* **Exercise description**
Only one stretch of the data is wanted: the line containing "signer => (Val", the line containing "Password network <>", and every line between them, copied exactly.
··· Given information
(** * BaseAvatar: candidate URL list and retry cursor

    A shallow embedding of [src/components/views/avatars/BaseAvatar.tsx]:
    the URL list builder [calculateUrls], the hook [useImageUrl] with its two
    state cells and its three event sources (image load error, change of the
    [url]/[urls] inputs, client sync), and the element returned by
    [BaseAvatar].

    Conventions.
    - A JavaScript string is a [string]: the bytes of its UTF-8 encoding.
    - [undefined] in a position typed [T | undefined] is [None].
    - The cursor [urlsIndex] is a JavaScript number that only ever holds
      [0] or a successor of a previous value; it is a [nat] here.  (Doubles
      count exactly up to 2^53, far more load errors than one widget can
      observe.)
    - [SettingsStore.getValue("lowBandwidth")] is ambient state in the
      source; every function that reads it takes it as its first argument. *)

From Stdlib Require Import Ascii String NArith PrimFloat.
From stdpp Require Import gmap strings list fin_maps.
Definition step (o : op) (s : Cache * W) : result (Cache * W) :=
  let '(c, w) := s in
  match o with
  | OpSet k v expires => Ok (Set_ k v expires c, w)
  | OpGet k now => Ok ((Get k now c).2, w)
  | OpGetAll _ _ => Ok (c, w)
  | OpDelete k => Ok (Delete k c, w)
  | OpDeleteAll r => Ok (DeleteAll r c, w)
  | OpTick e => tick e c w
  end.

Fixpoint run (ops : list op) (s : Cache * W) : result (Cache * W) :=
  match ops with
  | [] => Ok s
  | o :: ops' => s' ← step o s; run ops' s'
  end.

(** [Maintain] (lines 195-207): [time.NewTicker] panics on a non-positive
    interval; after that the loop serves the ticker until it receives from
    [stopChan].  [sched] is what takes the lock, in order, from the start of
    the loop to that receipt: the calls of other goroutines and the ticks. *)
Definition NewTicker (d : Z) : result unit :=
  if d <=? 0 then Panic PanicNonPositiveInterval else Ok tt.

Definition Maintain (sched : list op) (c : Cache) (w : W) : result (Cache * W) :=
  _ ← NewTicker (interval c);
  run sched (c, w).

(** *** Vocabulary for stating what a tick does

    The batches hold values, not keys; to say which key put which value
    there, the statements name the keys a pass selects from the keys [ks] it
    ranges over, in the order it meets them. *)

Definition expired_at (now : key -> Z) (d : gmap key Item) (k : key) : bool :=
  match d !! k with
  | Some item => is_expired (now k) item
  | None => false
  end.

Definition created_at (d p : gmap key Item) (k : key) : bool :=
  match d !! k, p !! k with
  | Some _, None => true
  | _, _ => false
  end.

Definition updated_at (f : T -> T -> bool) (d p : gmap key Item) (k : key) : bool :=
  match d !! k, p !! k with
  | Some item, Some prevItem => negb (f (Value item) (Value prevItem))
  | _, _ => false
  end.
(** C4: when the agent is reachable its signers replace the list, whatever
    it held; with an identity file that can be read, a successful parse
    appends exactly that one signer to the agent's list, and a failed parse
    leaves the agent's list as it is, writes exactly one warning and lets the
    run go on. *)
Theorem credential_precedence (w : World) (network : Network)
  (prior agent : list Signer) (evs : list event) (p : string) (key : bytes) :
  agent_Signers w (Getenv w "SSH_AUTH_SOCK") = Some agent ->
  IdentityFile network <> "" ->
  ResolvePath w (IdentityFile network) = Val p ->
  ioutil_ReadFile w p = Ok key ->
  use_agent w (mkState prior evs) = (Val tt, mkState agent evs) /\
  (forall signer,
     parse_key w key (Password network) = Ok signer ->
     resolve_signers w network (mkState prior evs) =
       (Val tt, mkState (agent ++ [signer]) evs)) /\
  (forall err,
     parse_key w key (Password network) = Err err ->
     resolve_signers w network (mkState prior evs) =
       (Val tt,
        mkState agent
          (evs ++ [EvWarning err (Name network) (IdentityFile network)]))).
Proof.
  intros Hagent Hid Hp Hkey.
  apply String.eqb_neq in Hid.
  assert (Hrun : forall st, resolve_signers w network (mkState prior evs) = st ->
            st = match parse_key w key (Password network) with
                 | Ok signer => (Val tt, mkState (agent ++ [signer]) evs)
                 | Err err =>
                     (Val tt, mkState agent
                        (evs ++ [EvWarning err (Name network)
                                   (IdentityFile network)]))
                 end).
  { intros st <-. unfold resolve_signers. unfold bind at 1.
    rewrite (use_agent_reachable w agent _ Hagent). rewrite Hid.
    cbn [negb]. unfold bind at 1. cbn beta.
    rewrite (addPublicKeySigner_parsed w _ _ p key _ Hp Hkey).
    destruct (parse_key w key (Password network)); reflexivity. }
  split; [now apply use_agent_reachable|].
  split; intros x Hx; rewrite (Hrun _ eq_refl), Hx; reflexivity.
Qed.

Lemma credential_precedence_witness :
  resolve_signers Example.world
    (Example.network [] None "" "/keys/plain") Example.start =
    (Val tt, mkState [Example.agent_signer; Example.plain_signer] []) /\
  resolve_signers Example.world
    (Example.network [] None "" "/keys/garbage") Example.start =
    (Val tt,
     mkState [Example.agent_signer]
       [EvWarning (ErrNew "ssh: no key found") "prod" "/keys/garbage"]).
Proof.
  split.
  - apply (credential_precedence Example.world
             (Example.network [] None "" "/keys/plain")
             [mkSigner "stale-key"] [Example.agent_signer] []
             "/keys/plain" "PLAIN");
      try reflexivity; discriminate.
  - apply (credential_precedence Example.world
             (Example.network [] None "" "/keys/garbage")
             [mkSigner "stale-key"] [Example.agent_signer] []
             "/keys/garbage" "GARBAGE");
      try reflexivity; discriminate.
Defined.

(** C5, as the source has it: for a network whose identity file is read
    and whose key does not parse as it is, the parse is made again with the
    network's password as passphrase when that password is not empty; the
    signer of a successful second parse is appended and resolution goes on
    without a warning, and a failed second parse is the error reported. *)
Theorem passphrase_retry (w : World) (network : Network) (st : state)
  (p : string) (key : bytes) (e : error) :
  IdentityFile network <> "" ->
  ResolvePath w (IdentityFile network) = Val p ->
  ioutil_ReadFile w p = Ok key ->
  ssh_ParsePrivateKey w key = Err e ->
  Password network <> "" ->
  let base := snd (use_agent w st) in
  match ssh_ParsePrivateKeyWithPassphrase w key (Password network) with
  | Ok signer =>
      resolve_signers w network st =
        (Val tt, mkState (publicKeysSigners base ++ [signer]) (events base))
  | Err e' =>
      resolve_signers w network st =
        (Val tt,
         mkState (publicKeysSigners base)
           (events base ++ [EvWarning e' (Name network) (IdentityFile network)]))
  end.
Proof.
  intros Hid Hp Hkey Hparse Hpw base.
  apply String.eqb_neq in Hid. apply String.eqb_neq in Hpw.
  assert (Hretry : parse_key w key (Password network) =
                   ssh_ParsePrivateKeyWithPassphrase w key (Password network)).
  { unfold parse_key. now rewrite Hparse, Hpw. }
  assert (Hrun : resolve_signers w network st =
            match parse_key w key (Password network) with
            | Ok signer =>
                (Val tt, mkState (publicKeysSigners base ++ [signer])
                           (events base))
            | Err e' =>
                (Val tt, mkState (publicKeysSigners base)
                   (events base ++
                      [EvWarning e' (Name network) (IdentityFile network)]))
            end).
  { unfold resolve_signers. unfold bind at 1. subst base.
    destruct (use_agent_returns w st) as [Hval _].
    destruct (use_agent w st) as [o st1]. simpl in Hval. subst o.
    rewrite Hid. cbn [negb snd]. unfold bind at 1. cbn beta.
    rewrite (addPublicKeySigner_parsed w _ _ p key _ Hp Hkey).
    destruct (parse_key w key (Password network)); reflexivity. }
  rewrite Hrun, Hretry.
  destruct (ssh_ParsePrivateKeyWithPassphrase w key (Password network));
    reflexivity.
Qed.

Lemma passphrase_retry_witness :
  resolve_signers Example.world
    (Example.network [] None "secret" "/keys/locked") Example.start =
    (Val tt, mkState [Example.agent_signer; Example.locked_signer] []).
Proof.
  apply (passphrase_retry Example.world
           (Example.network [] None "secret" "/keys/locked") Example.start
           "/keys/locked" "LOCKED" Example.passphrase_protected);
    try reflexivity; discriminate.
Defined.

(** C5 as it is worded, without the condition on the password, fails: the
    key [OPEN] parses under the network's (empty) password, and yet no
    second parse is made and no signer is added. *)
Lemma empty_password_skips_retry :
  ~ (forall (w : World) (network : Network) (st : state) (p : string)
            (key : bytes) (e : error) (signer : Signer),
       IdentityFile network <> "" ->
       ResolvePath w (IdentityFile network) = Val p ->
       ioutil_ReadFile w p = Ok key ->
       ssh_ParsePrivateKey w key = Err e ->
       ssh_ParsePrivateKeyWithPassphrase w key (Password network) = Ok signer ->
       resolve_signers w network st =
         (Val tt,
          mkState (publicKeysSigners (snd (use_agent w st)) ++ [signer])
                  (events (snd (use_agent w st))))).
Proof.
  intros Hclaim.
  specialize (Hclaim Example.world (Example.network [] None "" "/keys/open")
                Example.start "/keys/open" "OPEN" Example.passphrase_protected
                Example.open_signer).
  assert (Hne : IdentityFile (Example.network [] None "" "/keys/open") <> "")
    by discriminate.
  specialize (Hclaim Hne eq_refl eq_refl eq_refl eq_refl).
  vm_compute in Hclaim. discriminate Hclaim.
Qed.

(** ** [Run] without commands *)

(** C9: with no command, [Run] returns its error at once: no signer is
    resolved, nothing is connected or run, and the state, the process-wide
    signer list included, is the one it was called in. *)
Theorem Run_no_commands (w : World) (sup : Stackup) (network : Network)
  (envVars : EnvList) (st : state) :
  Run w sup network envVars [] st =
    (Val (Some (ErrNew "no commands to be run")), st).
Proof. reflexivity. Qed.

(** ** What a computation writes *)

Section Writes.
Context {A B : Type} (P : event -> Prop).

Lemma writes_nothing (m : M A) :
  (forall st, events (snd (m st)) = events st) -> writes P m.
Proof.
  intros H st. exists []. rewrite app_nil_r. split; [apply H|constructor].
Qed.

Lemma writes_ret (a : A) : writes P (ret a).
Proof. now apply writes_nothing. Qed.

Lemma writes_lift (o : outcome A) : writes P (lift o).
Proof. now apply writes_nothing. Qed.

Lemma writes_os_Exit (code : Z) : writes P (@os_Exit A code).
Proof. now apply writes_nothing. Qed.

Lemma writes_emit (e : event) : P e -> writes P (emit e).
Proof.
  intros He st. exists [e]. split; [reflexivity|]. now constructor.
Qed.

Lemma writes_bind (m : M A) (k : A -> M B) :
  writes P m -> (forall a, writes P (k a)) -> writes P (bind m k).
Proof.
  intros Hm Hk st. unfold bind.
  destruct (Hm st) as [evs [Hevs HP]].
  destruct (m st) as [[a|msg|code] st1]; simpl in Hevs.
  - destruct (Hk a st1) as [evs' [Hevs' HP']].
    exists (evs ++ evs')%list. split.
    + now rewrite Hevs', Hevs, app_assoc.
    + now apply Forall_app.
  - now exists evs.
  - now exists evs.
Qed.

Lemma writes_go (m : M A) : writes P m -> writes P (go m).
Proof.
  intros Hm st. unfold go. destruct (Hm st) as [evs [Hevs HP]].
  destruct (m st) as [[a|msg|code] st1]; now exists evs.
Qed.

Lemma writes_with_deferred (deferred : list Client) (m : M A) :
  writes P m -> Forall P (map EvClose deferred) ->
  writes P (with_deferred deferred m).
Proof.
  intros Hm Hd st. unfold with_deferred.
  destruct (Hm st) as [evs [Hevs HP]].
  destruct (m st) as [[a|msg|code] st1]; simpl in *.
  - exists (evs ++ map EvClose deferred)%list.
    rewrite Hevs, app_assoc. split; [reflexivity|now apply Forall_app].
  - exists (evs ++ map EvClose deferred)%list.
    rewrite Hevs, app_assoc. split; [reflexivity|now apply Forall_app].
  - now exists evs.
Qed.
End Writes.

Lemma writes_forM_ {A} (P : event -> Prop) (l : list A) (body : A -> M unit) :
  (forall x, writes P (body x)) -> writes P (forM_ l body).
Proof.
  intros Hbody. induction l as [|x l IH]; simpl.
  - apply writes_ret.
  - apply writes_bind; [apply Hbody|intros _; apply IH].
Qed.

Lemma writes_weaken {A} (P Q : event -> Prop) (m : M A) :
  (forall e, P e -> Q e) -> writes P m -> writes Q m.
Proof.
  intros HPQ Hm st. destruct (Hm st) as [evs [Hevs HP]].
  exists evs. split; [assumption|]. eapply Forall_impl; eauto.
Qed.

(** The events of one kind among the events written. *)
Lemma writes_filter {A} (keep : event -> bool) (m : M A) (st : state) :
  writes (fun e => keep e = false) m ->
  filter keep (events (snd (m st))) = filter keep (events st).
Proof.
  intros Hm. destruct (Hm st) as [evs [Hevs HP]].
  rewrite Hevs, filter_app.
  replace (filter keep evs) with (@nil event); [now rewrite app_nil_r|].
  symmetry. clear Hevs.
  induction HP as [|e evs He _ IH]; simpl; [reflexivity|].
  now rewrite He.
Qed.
······
* **Solution below**
                 | Ok signer => (Val tt, mkState (agent ++ [signer]) evs)
                 | Err err =>
                     (Val tt, mkState agent
                        (evs ++ [EvWarning err (Name network)
                                   (IdentityFile network)]))
                 end).
  { intros st <-. unfold resolve_signers. unfold bind at 1.
    rewrite (use_agent_reachable w agent _ Hagent). rewrite Hid.
    cbn [negb]. unfold bind at 1. cbn beta.
    rewrite (addPublicKeySigner_parsed w _ _ p key _ Hp Hkey).
    destruct (parse_key w key (Password network)); reflexivity. }
  split; [now apply use_agent_reachable|].
  split; intros x Hx; rewrite (Hrun _ eq_refl), Hx; reflexivity.
Qed.

Lemma credential_precedence_witness :
  resolve_signers Example.world
    (Example.network [] None "" "/keys/plain") Example.start =
    (Val tt, mkState [Example.agent_signer; Example.plain_signer] []) /\
  resolve_signers Example.world
    (Example.network [] None "" "/keys/garbage") Example.start =
    (Val tt,
     mkState [Example.agent_signer]
       [EvWarning (ErrNew "ssh: no key found") "prod" "/keys/garbage"]).
Proof.
  split.
  - apply (credential_precedence Example.world
             (Example.network [] None "" "/keys/plain")
             [mkSigner "stale-key"] [Example.agent_signer] []
             "/keys/plain" "PLAIN");
      try reflexivity; discriminate.
  - apply (credential_precedence Example.world
             (Example.network [] None "" "/keys/garbage")
             [mkSigner "stale-key"] [Example.agent_signer] []
             "/keys/garbage" "GARBAGE");
      try reflexivity; discriminate.
Defined.

(** C5, as the source has it: for a network whose identity file is read
    and whose key does not parse as it is, the parse is made again with the
    network's password as passphrase when that password is not empty; the
    signer of a successful second parse is appended and resolution goes on
    without a warning, and a failed second parse is the error reported. *)
Theorem passphrase_retry (w : World) (network : Network) (st : state)
  (p : string) (key : bytes) (e : error) :
  IdentityFile network <> "" ->
  ResolvePath w (IdentityFile network) = Val p ->
  ioutil_ReadFile w p = Ok key ->
  ssh_ParsePrivateKey w key = Err e ->
  Password network <> "" ->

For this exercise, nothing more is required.